Serie A

Il calcio italiano si prepara a una svolta epocale. Mentre le squadre si godono le vacanze estive, a Roma si sta cucinando una riforma che potrebbe cambiare per sempre il volto della Serie A. L’obiettivo? Trasformare il nostro campionato in una macchina da soldi come la Premier League inglese.

Via la Legge Melandri, arriva il “monopolio”

La notizia che sta facendo tremare i palazzi del calcio è semplice: il governo vuole buttare nel cestino la Legge Melandri del 2009 e permettere a un solo operatore di trasmettere tutte le 380 partite di Serie A. Addio quindi al sistema attuale che divide le gare tra DAZN (7 partite) e Sky (3 in co-esclusiva).

La logica è quella del business puro: se un broadcaster deve pagare per avere tutto il pacchetto in esclusiva, è probabile che metta sul tavolo molti più soldi. Il sogno della Lega è raggiungere il miliardo di euro annui, cifra che farebbe gola a chiunque.

I soldi? Si dividono meglio (forse)

L’idea è rivoluzionare anche come vengono spartiti i ricavi tra i club. Oggi il 50% va diviso equamente, il 28% va ai più bravi in campo e il 22% considera fattori come i tifosi allo stadio e l’audience TV.

Il nuovo sistema punterebbe tutto su tre pilastri: una fetta ancora più grande (oltre il 50%) distribuita uguale per tutti, una parte basata sui meriti sportivi e un’altra dedicata a chi investe sui giovani italiani. Insomma, meno disparità tra ricchi e poveri, più meritocrazia sportiva.

Il problema? La Serie A è in crisi di appeal

Dietro questa mossa c’è un’amara realtà: il calcio italiano sta perdendo appeal. I numeri parlano chiaro: Juventus, Inter, Milan e Roma dipendono dai diritti TV per il 50-65% dei loro ricavi. Il Real Madrid? Solo il 40%. Il Bayern Monaco? Appena il 24%.

Peggio ancora, in Serie A il divario tra il club più ricco e quello più povero è di 3 a 1, mentre in Premier League è solo di 1,6 a 1. Risultato?
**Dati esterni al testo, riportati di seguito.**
(** * RISC-V CPU feature discovery: arch/riscv/kernel/cpufeature.c

    A shallow embedding of the "riscv,isa" string parser, of the per-hart
    aggregation performed by [riscv_fill_hwcap] and of the extension query
    [__riscv_isa_extension_available], together with the properties the
    design document states about them.

    Conventions.  A C string is the list of its character codes ([Z], each
    an unsigned char); the terminating NUL is implicit: reading at the
    length of the list (or anywhere outside it) yields [0].  A [char *]
    into the string is an offset of type [Z], so that [--p] and [p[-1]] are
    written as in the source.  [unsigned int] and [unsigned long] values are
    [Z]; the only arithmetic that could wrap is guarded in the source by an
    explicit overflow test, which is kept. *)

From Stdlib Require Import ZArith List Bool Lia String Ascii Permutation Sorted.
Import ListNotations.
Local Open Scope Z_scope.

(* ------------------------------------------------------------------ *)
(** ** Characters and strings *)

Definition chr (a : ascii) : Z := Z.of_N (N_of_ascii a).

Definition chars (s : string) : list Z := map chr (list_ascii_of_string s).

(** [*(s + p)]: the character at offset [p]; NUL at and after the end. *)
Definition peek (s : list Z) (p : Z) : Z :=
  if p <? 0 then 0 else nth (Z.to_nat p) s 0.

(** The characters from offset [p] on. *)
Definition suffix (s : list Z) (p : Z) : list Z :=
  if p <? 0 then [] else skipn (Z.to_nat p) s.

(** The characters before offset [p], nearest first. *)
Definition before (s : list Z) (p : Z) : list Z :=
  if p <? 0 then [] else rev (firstn (Z.to_nat p) s).

(** Modelled from the spec: [isdigit] and [islower] come from linux/ctype.h,
    which is not part of this file; the design document speaks of digits and
    of lowercase letters, the latter occupying the indices 0..25 ('a'..'z'). *)
Definition isdigit (c : Z) : bool := (chr "0" <=? c) && (c <=? chr "9").
Definition islower (c : Z) : bool := (chr "a" <=? c) && (c <=? chr "z").

Definition UINT_MAX : Z := 4294967295.
(** * FolderRestructure_Automation: the classification-and-remapping engine

    A shallow embedding of [restructure_directory] (src/restructure.py, with
    the variants src/restructurev3.py and src/v2restructure.py) and of
    [extract_tar_gz], together with the properties of the engine.

    Conventions of the embedding.
    - File names are byte strings; [str.lower], [str.isdigit] and the order
      used by [sorted] are the ASCII ones.
    - A file system is a tree of named entries kept in enumeration order
      (the order [os.listdir] returns).  Every entry is a regular file or a
      directory.
    - [source_dir] and [target_dir] are the roots of two separate trees.
    - The two calls of [uuid.uuid4] are inputs of [restructure_directory].
    - [tarfile] is a function from the bytes of an archive to what reading
      it does ([archive]): the members it writes below the extraction
      directory, the members whose name leads out of it ([../x], as many
      levels up as the name says, within the source tree), and the exception
      that ends the reading, if any, after those were written.
      The reader may fail with [TarError], with [OSError] or with an
      exception that is neither ([EOFError] on a truncated archive).
    - A world lists the locations that refuse to be written ([readonly]);
      creating or writing one raises [OSError], as does a write through a
      regular file or of a file onto a directory.  [shutil.rmtree] with
      [ignore_errors=True] leaves them, and the directories that lead to
      them, where they are. *)

From Stdlib Require Import String Ascii List Arith Lia Bool.
From Stdlib Require Import DecimalString DecimalNat.
From Stdlib Require Import Sorted Permutation.
Import ListNotations.
Open Scope string_scope.
Open Scope list_scope.
Open Scope nat_scope.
Partite spesso scontate e un campionato meno competitivo.

I tifosi non ci stanno

Sui social è già scoppiata la rivolta. L’idea di affidare tutto a un solo operatore spaventa i tifosi, che temono prezzi ancora più folli di quelli attuali. “Chi sarà disposto a pagare più di 20 euro al mese per vedere un campionato spesso noioso?”, si chiedono in molti.

Anche la Lega Serie A ha fatto sapere di non gradire, lamentandosi di aver saputo tutto dai giornali senza essere consultata. Un bel modo di fare politica, insomma.

La sfida del futuro

La sensazione è che si stia giocando una partita cruciale per il futuro del calcio italiano. Da una parte c’è la necessità di fare cassa e ridurre le disparità, dall’altra il rischio di alienarsi ulteriormente i tifosi con prezzi da capogiro.

La vera sfida non è solo cambiare le regole, ma rendere di nuovo appetibile un prodotto che sta perdendo smalto. Perché, anche se dovessimo copiare il modello inglese, senza lo spettacolo della Premier League, i conti potrebbero non tornare comunque.